Although Social Security is the largest source of income for many retirees, annual benefits may trigger a higher tax liability for those who have other significant sources of retirement income.¹

Since 1984, Social Security beneficiaries with income exceeding certain levels have been taxed on a portion of their benefits. Today, the calculations for determining the taxability of Social Security benefits are complex and are based on a two-tiered system, under which either 50 percent or 85 percent of benefits may be taxable. This can pose a tax problem when income from other sources (including pensions, taxable investment income, and retirement plan distributions) puts a retiree's income over the income thresholds ($32,000 or $44,000 for married couples, $25,000 or $34,000 for single filers).
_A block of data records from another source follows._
(** [extract_articles_from_record(record, articles_data)]: what it appends
    to [articles_records]. *)
Definition extract_articles_from_record (record : pydict) (articles_data : pyval)
  : result (list pydict) :=
  if negb (truthy articles_data) then Ok []
  else
    mapM (with_company record)
         (filter (fun article => truthy article && (is_dict article || is_list article))
                 (as_list articles_data)).

(** [if key in d and d[key]: extract_articles_from_record(record, d[key])] *)
Definition articles_at (record d : pydict) (key : string) : result (list pydict) :=
  if dict_has d key && truthy (dict_get d key VNone)
  then extract_articles_from_record record (dict_get d key VNone)
  else Ok [].

Definition articles_in (record d : pydict) : result (list pydict) :=
  a <- articles_at record d "article" ;;
  b <- articles_at record d "articles" ;;
  Ok (a ++ b)%list.

(** [if name in record and isinstance(record.get(name), dict): ...] *)
Definition articles_under (record : pydict) (name : string) : result (list pydict) :=
  match dict_find record name with
  | Some (VDict d) => articles_in record d
  | _ => Ok []
  end.

(** Lines 732-747 for one record. *)
Definition record_articles (record : pydict) : result (list pydict) :=
  a <- articles_in record record ;;
  b <- articles_under record "computed" ;;
  c <- articles_under record "v1legacy" ;;
  Ok (a ++ b ++ c)%list.

(** [[s if isinstance(s, dict) else {} for s in ... if s]] *)
Definition signal_dicts (v : pyval) : list pydict :=
  map (fun s => match s with VDict d => d | _ => [] end)
      (filter truthy (as_list v)).

(** Lines 749-758 for one record. *)
Definition record_signals (record : pydict) : list pydict :=
  if dict_has record "signals" && truthy (dict_get record "signals" VNone)
  then signal_dicts (dict_get record "signals" VNone)
  else if dict_has record "projects" && truthy (dict_get record "projects" VNone)
  then signal_dicts (dict_get record "projects" VNone)
  else [].

(** *** The extractor's state and [extract_chunk] *)

Record state : Type := {
  company_tables : list (list pydict);   (* the identity columns of 01 to 06 *)
  kpi_tables : list (list pydict);       (* 07_kpi_data *)
  articles_list : list (list pydict);    (* articles_extractor.articles_list *)
  signals_list : list (list pydict)      (* signals_extractor.signals_list *)
}.

Definition init : state :=
  {| company_tables := []; kpi_tables := []; articles_list := []; signals_list := [] |}.

(** Lines 760-765: the sub-batch goes to the article expander; whatever it
    raises is caught and logged, and its list is left as it was. *)
Definition forward_articles (rt : runtime) (articles_list : list (list pydict))
    (articles_records : list pydict) : list (list pydict) :=
  match articles_records with
  | [] => articles_list
  | _ => try_or (Article.extract_chunk rt articles_list (DataFrame articles_records))
                articles_list
  end.

(** Lines 767-772. *)
Definition forward_signals (rt : runtime) (signals_list : list (list pydict))
    (signals_records : list pydict) : list (list pydict) :=
  match signals_records with
  | [] => signals_list
  | _ => try_or (Signal.extract_chunk rt signals_list (DataFrame signals_records))
                signals_list
  end.

(** [extract_chunk(chunk_df)].  [chunk_df.to_dict("records")] is the list of
    the frame's rows.  Of tables 01 to 06 the state keeps the identity
    columns: the blocks of lines 462-611, which raise TypeError on a chunk
    whose [activity] or [activityLight] holds a cell that is no text, are
    [Tables.of_chunk] below and are left out here, so this is
    [extract_chunk] on the chunks on which those blocks return. *)
Definition extract_chunk (rt : runtime) (st : state) (chunk_df : frame) : result state :=
  index <- base_index rt chunk_df ;;
  kpis <- kpi_records rt chunk_df ;;
  articles <- mapM record_articles (rows chunk_df) ;;
  let signals := flat_map record_signals (rows chunk_df) in
  Ok {| company_tables := (company_tables st ++ [index])%list;
        kpi_tables := match kpis with
                      | [] => kpi_tables st
                      | _ => (kpi_tables st ++ [kpis])%list
                      end;
        articles_list := forward_articles rt (articles_list st) (List.concat articles);
        signals_list := forward_signals rt (signals_list st) signals |}.

(** [get_datasets()], the tables the claims are about. *)
Definition kpi_data (st : state) : list pydict := List.concat (kpi_tables st).
Definition articles (st : state) : list pydict := Article.get_datasets (articles_list st).
Definition signals (st : state) : list pydict := Signal.get_datasets (signals_list st).

End Company.

(** ** Reading rows *)

(** The identity key of an output row. *)
Definition identity (row : pydict) : pyval * pyval * pyval :=
  (dict_get row "company_name" VNone, dict_get row "siren" VNone,
   dict_get row "siret" VNone).

(** A cell that is there and not null. *)
Definition filled (row : pydict) (k : string) : bool :=
  match dict_find row k with
  | Some v => negb (checknull v)
  | None => false
  end.
Lemma dm_get_aggregate_documents key metadatas doc_map :
  dm_get key (aggregate_documents metadatas doc_map)
  = fold_left (entry_step key) metadatas (dm_get key doc_map).
Proof.
  revert doc_map. induction metadatas as [|m ms IH]; intros dm; simpl;
    [done|].
  unfold entry_step at 2, names_document, carries.
  destruct (m !! "doc_id") as [v|] eqn:Hv; [|apply IH].
  destruct (truthy v) eqn:Htrue; [|apply IH]. simpl.
  rewrite IH, dm_get_doc_map_add.
  destruct (val_eqb v key) eqn:Hkey; [|done].
  by apply val_eqb_eq in Hkey as ->.
Qed.

Lemma entry_from_app data l l' :
  entry_from data (l ++ l') = entry_from (entry_from data l) l'.
Proof. unfold entry_from. apply fold_left_app. Qed.

Lemma entry_from_fields data l :
  de_doc_id (entry_from data l) = de_doc_id data /\
  de_source_filename (entry_from data l) = de_source_filename data /\
  de_ingested_at (entry_from data l) = de_ingested_at data /\
  de_chunks (entry_from data l) = de_chunks data + len l /\
  de_pages (entry_from data l) = pages_of (de_pages data) l.
Proof.
  revert data. induction l as [|m ms IH]; intros data.
  - unfold len. simpl. repeat split; try done. lia.
  - destruct (IH (count_chunk m data)) as (H1 & H2 & H3 & H4 & H5).
    change (entry_from data (m :: ms))
      with (entry_from (count_chunk m data) ms).
    rewrite H1, H2, H3, H4, H5. unfold len. simpl.
    repeat split; try done. lia.
Qed.

Lemma entry_fold_Some key data metadatas :
  fold_left (entry_step key) metadatas (Some data)
  = Some (entry_from data
            (List.filter (fun m => names_document m && carries key m)
               metadatas)).
Proof.
  revert data. induction metadatas as [|m ms IH]; intros data; simpl;
    [done|].
  unfold entry_step at 2.
  destruct (names_document m && carries key m); [|apply IH].
  rewrite IH. done.
Qed.

Lemma entry_fold_None key metadatas :
  fold_left (entry_step key) metadatas None
  = match List.filter (fun m => names_document m && carries key m) metadatas
    with
    | [] => None
    | m :: rest => Some (entry_from (new_entry key m) (m :: rest))
    end.
Proof.
  induction metadatas as [|m ms IH]; simpl; [done|].
  unfold entry_step at 2.
  destruct (names_document m && carries key m); [|apply IH].
  by rewrite entry_fold_Some.
Qed.

(** A chunk that carries a true key names a document. *)
Lemma carries_names key m :
  truthy key = true -> carries key m = true -> names_document m = true.
Proof.
  unfold carries, names_document. destruct (m !! "doc_id") as [v|]; [|done].
  intros Htrue Hv. by apply val_eqb_eq in Hv as ->.
Qed.

Lemma filter_carries key metadatas :
  truthy key = true ->
  List.filter (fun m => names_document m && carries key m) metadatas
  = List.filter (carries key) metadatas.
Proof.
  intros Htrue. apply List.filter_ext. intros m.
  destruct (carries key m) eqn:Hc; [|apply andb_false_r].
  by rewrite (carries_names key m).
Qed.

(** The keys of the dictionary are true. *)
Lemma aggregate_documents_keys metadatas doc_map key :
  (forall k, In k (map fst doc_map) -> truthy k = true) ->
  In key (map fst (aggregate_documents metadatas doc_map)) ->
  truthy key = true.
Proof.
  revert doc_map. induction metadatas as [|m ms IH]; intros dm Hdm; simpl;
    [apply Hdm|].
  destruct (m !! "doc_id") as [v|]; [|by apply IH].
  destruct (truthy v) eqn:Htrue; apply IH; [|done].
  intros k. rewrite keys_doc_map_add.
  destruct (dm_get v dm); [apply Hdm|].
  rewrite in_app_iff. intros [Hin|[<-|[]]]; [by apply Hdm|done].
Qed.

(** Every entry of the dictionary counts the chunks that carry its key. *)
Lemma aggregate_documents_entry metadatas key data :
  In (key, data) (aggregate_documents metadatas []) ->
  truthy key = true /\
  exists m rest,
    List.filter (carries key) metadatas = m :: rest /\
    data = entry_from (new_entry key m) (m :: rest).
Proof.
  intros Hin.
  assert (Htrue : truthy key = true).
  { apply (aggregate_documents_keys metadatas [] key); [by intros k []|].
    apply in_map_iff. by exists (key, data). }
  split; [done|].
  apply dm_get_In in Hin; [|apply aggregate_documents_NoDup; constructor].
  rewrite dm_get_aggregate_documents in Hin. simpl in Hin.
  rewrite entry_fold_None, filter_carries in Hin by done.
  destruct (List.filter (carries key) metadatas) as [|m rest]; [done|].
  injection Hin as <-. by exists m, rest.
Qed.

Lemma sum_chunks_doc_map_add doc_id metadata doc_map :
  sum_chunks (doc_map_add doc_id metadata doc_map) = sum_chunks doc_map + 1.
Proof.
  induction doc_map as [|[k data] rest IH]; simpl; [done|].
  destruct (val_eqb k doc_id); simpl.
  - unfold sum_chunks. simpl. lia.
  - unfold sum_chunks in *. simpl. lia.
Qed.

Lemma sum_chunks_aggregate_documents metadatas doc_map :
  sum_chunks (aggregate_documents metadatas doc_map)
  = sum_chunks doc_map + len (List.filter names_document metadatas).
Proof.
  revert doc_map. induction metadatas as [|m ms IH]; intros dm; simpl.
  - unfold len. simpl. lia.
  - unfold names_document at 1.
    destruct (m !! "doc_id") as [v|]; [|apply IH].
    destruct (truthy v); [|apply IH].
    rewrite IH, sum_chunks_doc_map_add. unfold len. simpl. lia.
Qed.

Lemma filter_map_comm {B C} (f : C -> bool) (g : B -> C) (l : list B) :
  List.filter f (map g l) = map g (List.filter (fun x => f (g x)) l).
Proof.
  induction l as [|x l IH]; simpl; [done|].
  destruct (f (g x)); simpl; by rewrite IH.
Qed.

Lemma is_str_val v : is_str v = true -> VStr (str_val v) = v.
Proof. by destruct v. Qed.

Lemma str_or_missing_get metadata key default :
  str_or_missing (metadata !! key) = true -> is_str default = true ->
  is_str (dict_get metadata key default) = true.
Proof.
  unfold dict_get. destruct (metadata !! key) as [[s|z]|]; done.
Qed.

Lemma string_fields_inv metadata :
  string_fields metadata = true ->
  str_or_missing (metadata !! "doc_id") = true /\
  str_or_missing (metadata !! "source_filename") = true /\
  str_or_missing (metadata !! "ingested_at") = true.
Proof.
  unfold string_fields. intros H.
  apply andb_true_iff in H as [H H3]. apply andb_true_iff in H as [H1 H2].
  done.
Qed.

Lemma doc_map_add_strings doc_id metadata doc_map :
  forallb entry_strings doc_map = true ->
  string_fields metadata = true ->
  metadata !! "doc_id" = Some doc_id ->
  forallb entry_strings (doc_map_add doc_id metadata doc_map) = true.
Proof.
  intros Hdm Hm Hid. apply string_fields_inv in Hm as (H1 & H2 & H3).
  rewrite Hid in H1.
  induction doc_map as [|[k data] rest IH]; simpl.
  - unfold entry_strings. simpl.
    rewrite !str_or_missing_get by done. by destruct doc_id.
  - simpl in Hdm. apply andb_true_iff in Hdm as [Hhead Hrest].
    destruct (val_eqb k doc_id); simpl.
    + rewrite Hrest. unfold entry_strings in *. simpl in *.
      by rewrite Hhead.
    + by rewrite Hhead, IH.
Qed.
Fortunately, if a Social Security recipient receives investment interest income that can be deferred and is not needed for basic living expenses, there is a strategy that can be used to help manage the tax burden: a tax-deferred annuity.²

Less or More
Some income received by retirees is fixed, such as pensions and required minimum distributions from employer-sponsored retirement plans. But it's possible that investment income can be managed differently. For example, by transferring interest income from such investment vehicles as CDs, bonds, and mutual funds to a tax-deferred annuity, the retiree can more easily manage how much income to take each year and may possibly reduce his or her taxes. 

Annuities offer two key advantages: Any earnings generated in the annuity are not taxed until withdrawn, and there are no required minimum distributions each year. If no money is withdrawn from the annuity, any earnings can continue to accumulate without any immediate tax consequences.³

If you are looking for ways to help reduce taxes on your Social Security benefit, an annuity strategy may be one answer. We can help you evaluate your options.   
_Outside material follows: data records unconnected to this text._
(* ===== verification/LinkedQueue.v ===== *)
(** The intrusive singly-linked FIFO that the C code spells out twice: the lanes
    of [out_queue_t] (scheduler.c, vpn_queue.c) and the shards of the thread pool
    (thread_pool.c).  Nodes live in a heap of allocated blocks; [fifo_rep] says
    that a head/tail/size triple represents a list of values. *)

From S2P Require Import Prelude.
From stdpp Require Import gmap.
Local Open Scope Z_scope.

Abbreviation loc := positive.

Record node (A : Type) := { next : option loc; data : A }.
Arguments next {A} _.
Arguments data {A} _.
#[global] Instance eta_node A : Settable (node A) :=
  fun n => {| next := next n; data := data n |}.

Record fifo := { head : option loc; tail : option loc; size : Z }.
#[global] Instance eta_fifo : Settable fifo :=
  fun q => {| head := head q; tail := tail q; size := size q |}.

Definition fifo_empty : fifo := {| head := None; tail := None; size := 0 |}.

Section LinkedQueue.
Context {A : Type}.
Implicit Types (h : gmap loc (node A)) (q : fifo) (ls : list loc) (xs : list A).

Definition deref h (p : option loc) : outcome (node A) :=
  match p with
  | None => Err NullDeref
  | Some l => match h !! l with Some n => Ok n | None => Err OutOfBounds end
  end.

(** [if (!q->tail) { q->head = q->tail = n; } else { q->tail->next = n; q->tail = n; }
    q->size++;] for a node [l] that has just been filled with [x]. *)
Definition append h q (l : loc) (x : A) : outcome (gmap loc (node A) * fifo) :=
  let h := <[l := {| next := None; data := x |}]> h in
  match tail q with
  | None => Ok (h, {| head := Some l; tail := Some l; size := size q + 1 |})
  | Some t =>
      n ← deref h (Some t);
      Ok (<[t := n <| next := Some l |>]> h,
          {| head := head q; tail := Some l; size := size q + 1 |})
  end.

(** [n = q->head; q->head = n->next; if (!q->head) q->tail = NULL; q->size--;] *)
Definition unlink h q : outcome (node A * fifo) :=
  n ← deref h (head q);
  Ok (n, {| head := next n;
            tail := match next n with None => None | Some _ => tail q end;
            size := size q - 1 |}).

(** [while (n) { t = n->next; free(n); n = t; }]; [fuel] bounds the walk. *)
Fixpoint free_chain (fuel : nat) h (p : option loc) : outcome (gmap loc (node A)) :=
  match p with
  | None => Ok h
  | Some l =>
      match fuel with
      | O => Err NoFuel
      | S fuel => n ← deref h (Some l); free_chain fuel (delete l h) (next n)
      end
  end.

(** The nodes [ls], in order, carry [xs]; [head], [tail] and [size] agree with them. *)
Record fifo_rep h q ls xs : Prop := {
  rep_head : head q = ls !! 0%nat;
  rep_tail : tail q = last ls;
  rep_size : size q = Z.of_nat (length ls);
  rep_length : length xs = length ls;
  rep_nodup : NoDup ls;
  rep_nodes : forall i l, ls !! i = Some l ->
    exists x, xs !! i = Some x /\ h !! l = Some {| next := ls !! S i; data := x |};
}.

Lemma fifo_rep_empty h : fifo_rep h fifo_empty [] [].
Proof. split; try done; constructor. Qed.

(** The representation only depends on the nodes of the queue. *)
Lemma fifo_rep_frame h h' q ls xs :
  fifo_rep h q ls xs -> (forall l, l ∈ ls -> h' !! l = h !! l) -> fifo_rep h' q ls xs.
Proof.
  intros [? ? ? ? ? Hn] Hf. split; try done.
  intros i l Hi. rewrite Hf by (by eapply list_elem_of_lookup_2). auto.
Qed.

Lemma append_rep h q ls xs l x :
  fifo_rep h q ls xs -> (l ∉ ls) ->
  exists h' q', append h q l x = Ok (h', q') /\ fifo_rep h' q' (ls ++ [l]) (xs ++ [x]) /\
    forall l', l' <> l -> (l' ∉ ls) -> h' !! l' = h !! l'.
Proof.
  intros [Hh Ht Hs Hlen Hnd Hn] Hfresh. unfold append. rewrite Ht.
  assert (Hnd' : NoDup (ls ++ [l])).
  { apply NoDup_app. split; [done|]. split; [set_solver|]. apply NoDup_singleton. }
  destruct (last ls) as [t|] eqn:Hlast.
  - apply last_Some in Hlast as [ls' ->].
    assert (Hi : (ls' ++ [t]) !! length ls' = Some t) by (by apply list_lookup_middle).
    destruct (Hn _ _ Hi) as (y & Hy & Hhy).
    assert (Htl : t <> l) by set_solver.
    cbn [deref]. rewrite lookup_insert_ne by done. rewrite Hhy. cbn.
    do 2 eexists. split; [reflexivity|]. split.
    + split; cbn.
      * rewrite Hh. by destruct ls'.
      * by rewrite last_snoc.
      * rewrite Hs, !length_app. cbn. lia.
      * rewrite !length_app in *. cbn in *. lia.
      * done.
      * intros i k Hk. destruct (decide (i = length (ls' ++ [t]))) as [->|Hne].
        { rewrite list_lookup_middle in Hk by done. simplify_eq.
          exists x. rewrite <- Hlen. rewrite list_lookup_middle by done. split; [done|].
          rewrite lookup_insert_ne by done. rewrite lookup_insert_eq.
          rewrite (lookup_ge_None_2 _ (S _)); [done|]. rewrite !length_app in *. cbn in *. lia. }
        assert (i < length (ls' ++ [t]))%nat.
        { apply lookup_lt_Some in Hk. rewrite length_app in Hk. cbn in Hk. lia. }
        rewrite lookup_app_l in Hk by done. destruct (Hn _ _ Hk) as (z & Hz & Hhz).
        exists z. split; [by apply lookup_app_l_Some|].
        destruct (decide (i = length ls')) as [->|Hnl].
        { rewrite list_lookup_middle in Hk by done. simplify_eq.
          rewrite lookup_insert_eq. cbn. do 2 f_equal.
          symmetry. apply list_lookup_middle. rewrite length_app. cbn. lia. }
        assert (k <> t).
        { intros ->. apply Hnl. eapply NoDup_lookup; eauto. }
        rewrite lookup_insert_ne by done.
        rewrite lookup_insert_ne by (intros ->; apply Hfresh; by eapply list_elem_of_lookup_2).
        rewrite Hhz. do 2 f_equal. rewrite length_app in *. cbn in *.
        rewrite (lookup_app_l (ls' ++ [t])); [done|]. rewrite length_app. cbn. lia.
    + intros l' Hl' Hnin. rewrite lookup_insert_ne by set_solver. by rewrite lookup_insert_ne.
  - apply last_None in Hlast as ->. destruct xs; [|done]. cbn.
    do 2 eexists. split; [reflexivity|]. split.
    + split; cbn; try done.
      * rewrite Hs. done.
      * intros [|i] k Hk; simplify_eq/=. exists x. by rewrite lookup_insert_eq.
    + intros l' Hl' _. by rewrite lookup_insert_ne.
Qed.

Lemma unlink_rep h q l ls x xs :
  fifo_rep h q (l :: ls) (x :: xs) ->
  exists q', head q = Some l /\ unlink h q = Ok ({| next := head q'; data := x |}, q') /\
             fifo_rep h q' ls xs.
Proof.
  intros [Hh Ht Hs Hlen Hnd Hn]. unfold unlink. rewrite Hh. cbn in *.
  destruct (Hn 0%nat l eq_refl) as (y & Hy & Hhl). cbn in Hy. simplify_eq.
  rewrite Hhl. cbn.
  exists {| head := ls !! 0%nat; tail := last ls; size := size q - 1 |}.
  split; [done|]. split; [cbn; rewrite Ht; by destruct ls|].
  apply NoDup_cons in Hnd as [_ Hnd]. split; cbn; try done.
  - rewrite Hs. lia.
  - intros i k Hk. exact (Hn (S i) k Hk).
Qed.

(** Nodes in use are no more than the heap holds, which bounds the walk. *)
Lemma length_le_size (h : gmap loc (node A)) (ns : list loc) :
  NoDup ns -> (forall l, l ∈ ns -> is_Some (h !! l)) -> (length ns <= base.size h)%nat.
Proof.
  intros Hnd Hin. rewrite <- size_dom, <- (size_list_to_set (C := gset loc) ns Hnd).
  apply subseteq_size. intros l Hl. apply elem_of_list_to_set in Hl.
  apply elem_of_dom. auto.
Qed.

Lemma free_chain_rep h q ls xs fuel :
  fifo_rep h q ls xs -> (length ls <= fuel)%nat ->
  exists h', free_chain fuel h (head q) = Ok h' /\
    (forall l, l ∈ ls -> h' !! l = None) /\ (forall l, l ∉ ls -> h' !! l = h !! l).
Proof.
  revert h q xs fuel. induction ls as [|l ls IH]; intros h q xs fuel Hrep Hfuel.
  { rewrite (rep_head _ _ _ _ Hrep). destruct fuel; cbn; eexists; (split; [reflexivity|]);
    split; [set_solver|done|set_solver|done]. }
  destruct xs as [|x xs]; [by pose proof (rep_length _ _ _ _ Hrep)|].
  destruct (unlink_rep _ _ _ _ _ _ Hrep) as (q' & Hhd & Hun & Hrep').
  pose proof (rep_nodup _ _ _ _ Hrep) as [Hnin _]%NoDup_cons.
  destruct (rep_nodes _ _ _ _ Hrep 0%nat l eq_refl) as (y & Hy & Hl).
  rewrite Hhd. cbn in Hfuel. destruct fuel as [|fuel]; [lia|].
  cbn [free_chain deref]. rewrite Hl. cbn [mbind outcome_bind next lookup list_lookup].
  assert (Hq' : head q' = ls !! 0%nat) by apply (rep_head _ _ _ _ Hrep').
  replace (ls !! 0%nat) with (head q') by done.
  destruct (IH (delete l h) q' xs fuel) as (h' & -> & Hf & Hk); [|lia|].
  { eapply fifo_rep_frame; [done|]. intros k Hk. rewrite lookup_delete_ne; [done|]. set_solver. }
  exists h'. split; [done|]. split.
  - intros k [->|Hin]%elem_of_cons; [|auto]. rewrite Hk by done. apply lookup_delete_eq.
  - intros k [Hne Hin]%not_elem_of_cons. rewrite Hk by done. by rewrite lookup_delete_ne.
Qed.

End LinkedQueue.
1) 2003 Retirement Confidence Survey, Employee Benefit Research Institute
2) Most annuities have surrender charges that are assessed during the early years of the contract if the contract owner surrenders the annuity. In addition, if the annuity is surrendered before age 59½, it may be subject to a 10 percent federal income tax penalty. Generally, annuities contain mortality and expense charges, account fees, investment management fees, and administrative fees. Variable annuity sub-accounts fluctuate with changes in market conditions, and when surrendered, the principal may be worth more or less than the original amount invested. Variable annuities are long-term investment vehicles designed for retirement purposes. They are sold only by prospectus, which contains more information on charges and expenses, as well as the objectives and risk factors of the underlying investments. Be sure to read the prospectus carefully before deciding whether to invest.
3) Taxes will eventually have to be paid on any earnings accrued in an annuity when funds are withdrawn.